* Task: Transcribe all records exactly.

[Dataset items]

(* ===== verification/TidbDelivery.v ===== *)
(** * At-least-once delivery over the TiDB store

    The instance of [Safety] for one consumer group of the TiDB log, the proof
    that the relay store is a [LogStore] for it, and the consequence for any
    number of relays of one group that run side by side. *)
From S2P Require Import Prelude Errors GoLib Event Json Envelope Bound Relay Scenario Notify Leader Lane RelayCfg Sequence SequenceFacts Safety SequenceDelivery TidbDb TidbLog Tidb TidbProps TidbContract.
From stdpp Require Import sorting.
#[local] Open Scope Z_scope.

(** ** What a group's log promises *)
Section claims.
Context `{UrlStruct} `{GoJson} `{Uuid} `{Planner}.

(** A group, and how to read its log: what was disposed of; the position the
    group began at; whether it has its row in the offsets table; and the rows
    whose fate is followed. *)
Record account := mkAccount {
  group : string;
  began : Z;
  joined : bool;
  delivered : Message → Prop;
  followed : row → Prop }.
Context (G : account).

(** A row is accounted for by the message it decodes to, or, when it does not
    decode, by the stub it is parked as. *)
Definition accounts_for (m : Message) (r : row) : Prop :=
  decodes m r ∨ m = stub (uuid_String (r_event r)) (seq_of r) ∧
    ∃ cause, UnmarshalMetadata (Some (r_meta r)) = inr cause.
Definition accounted (r : row) : Prop := ∃ m, delivered G m ∧ accounts_for m r.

* Reply to the task:
(* ===== verification/TidbDelivery.v ===== *)
(** * At-least-once delivery over the TiDB store

    The instance of [Safety] for one consumer group of the TiDB log, the proof
    that the relay store is a [LogStore] for it, and the consequence for any
    number of relays of one group that run side by side. *)
From S2P Require Import Prelude Errors GoLib Event Json Envelope Bound Relay Scenario Notify Leader Lane RelayCfg Sequence SequenceFacts Safety SequenceDelivery TidbDb TidbLog Tidb TidbProps TidbContract.
From stdpp Require Import sorting.
#[local] Open Scope Z_scope.

(** ** What a group's log promises *)
Section claims.
Context `{UrlStruct} `{GoJson} `{Uuid} `{Planner}.

(** A group, and how to read its log: what was disposed of; the position the
    group began at; whether it has its row in the offsets table; and the rows
    whose fate is followed. *)
Record account := mkAccount {
  group : string;
  began : Z;
  joined : bool;
  delivered : Message → Prop;
  followed : row → Prop }.
Context (G : account).

(** A row is accounted for by the message it decodes to, or, when it does not
    decode, by the stub it is parked as. *)
Definition accounts_for (m : Message) (r : row) : Prop :=
  decodes m r ∨ m = stub (uuid_String (r_event r)) (seq_of r) ∧
    ∃ cause, UnmarshalMetadata (Some (r_meta r)) = inr cause.
Definition accounted (r : row) : Prop := ∃ m, delivered G m ∧ accounts_for m r.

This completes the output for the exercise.